Upstairs I go quick to the sink and soap the nails, but she saw them when I fumbled the key; she isn’t fooled. ‘Okay, Gold, so let’s get to the Try-not-to’s,’ I say. ‘Open the fridge.’
It’s secondhand from the donation center, but works.
Tacked on the door there is a list of meals—each item with a check. When she first got me onto that, I used to draw up menus to shock: pigs’ knuckles with whipped egg-white, ice-cream with snow peas, but that was juvenile, and god-awful if I was honorable enough to eat them. Now the meals are so balanced they could spin on a dietitian’s nose. Inside, when she opens up, the milk carton smells sweet—and has a red ribbon on it to show the level. The eggs are pillowed in their grey paper-carton casket: I couldn’t resist sticking a tiny flag on it, American of course. There isn’t a single festering dish in the box.
Gold reaches in to flip the ribbon.
I say, ‘I couldn’t find a rubber band.’ We both giggle.
‘Oh, Carol. If you could only be casual.’
‘If I could, Gold, you wouldn’t be here.’
A sigh. ‘Still, wish my kids could see that squeaky-clean box.’
She’s always posing me and her kids against each other. That is something she doesn’t know and I’m not telling. ‘No you wouldn’t. Gold. Because I cheat. Last night was when I ate every old leftover in the box.’

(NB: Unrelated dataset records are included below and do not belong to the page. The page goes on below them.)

(* ===== verification/DpInv.v ===== *)
(** * The data path's invariants

    What every operation of the data path keeps: [rings_wf] (the memory,
    geometry and indices of the work queues), [mrs_wf] (the MR table),
    [stall_inv] (sq_stalled counts the stalled send queues) and [pend_inv]
    (the pending table and its reply budget).  Each depends on a few parts of
    the state; an operation whose frame is disjoint from them keeps it, and
    [inv_auto] does the rest by walking the operation's body. *)
From S2P Require Export DpPending.

Create HintDb inv discriminated.
#[export] Hint Constants Opaque : inv.

Section depends.
Context {E : Env}.

Definition depends (G : list fld) (I : ionic_datapath -> Prop) : Prop :=
  forall s s', (forall f, f ∈ G -> fld_same f s s') -> I s -> I s'.

Definition flds_disj (F G : list fld) : bool := forallb (fun f => negb (bool_decide (f ∈ F))) G.

Lemma frame_preserves {A} F G I (m : DP A) :
  depends G I -> keeps (frame F) m -> flds_disj F G = true -> keeps (preserves I) m.
Proof.
  intros HG Hm Hd s HI. apply (HG s); [|done]. intros f Hf. apply Hm.
  apply (forallb_forall _ G) with (x := f) in Hd; [by bdestr|by apply list_elem_of_In].
Qed.

Lemma preserves_and {A} I J (m : DP A) :
  keeps (preserves I) m -> keeps (preserves J) m -> keeps (preserves (fun s => I s /\ J s)) m.
Proof. intros HI HJ s [? ?]. split; [by apply HI|by apply HJ]. Qed.

Lemma dep_rings : depends [FQp; FSrq] rings_wf.
Proof.
  intros s s' H [Hq Hs]. pose proof (H FQp ltac:(set_solver)) as H1. pose proof (H FSrq ltac:(set_solver)) as H2.
  cbn in *. unfold rings_wf, qp_at, srq_at in *. by rewrite H1, H2.
Qed.
Lemma dep_mrs : depends [FMr] mrs_wf.
Proof. intros s s' H. apply mrs_wf_mrs. apply (H FMr). set_solver. Qed.
End depends.
#[export] Hint Resolve dep_rings dep_mrs : inv.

‘At least you eat.’ She is moving the milk carton aside. And there are the medicines. One has a seductive nipple-shape. The other squats in its box like a poltergeist. They are a new trust.
She checks. Both are empty. ‘You took them all? And I mean—take.’
‘No throwaways. I remember what you said.’
‘What did I say?’ She is truly puzzled. Her own slogans, don’t they register with her anymore? I wrote what she said in ink inside the box where I stash the barette; have even been considering a decal of it over the toilet—and she can’t remember it?
‘To remember the pills, “you have to take the pills.”’
‘You have a mind like a steel trap, Carol. When you want to.’
‘Trap?’
She squinches her eyes. ‘So, what was the week like?’
‘Mrs. Lopez and I did the roaches. Twice.’
‘Good.’
‘But they all went downstairs, to the tenants below. Is that right?’
‘Carol. I am not answering anymore of your questions about the state of the world.’
‘Yeah. Maybe there’s some pill you could take. So you could answer.’
I’m serious. Since the state of the world has got me where I am, maybe everyone should be taking pills for it. You take pills like I do, you better believe there’s one for every situation.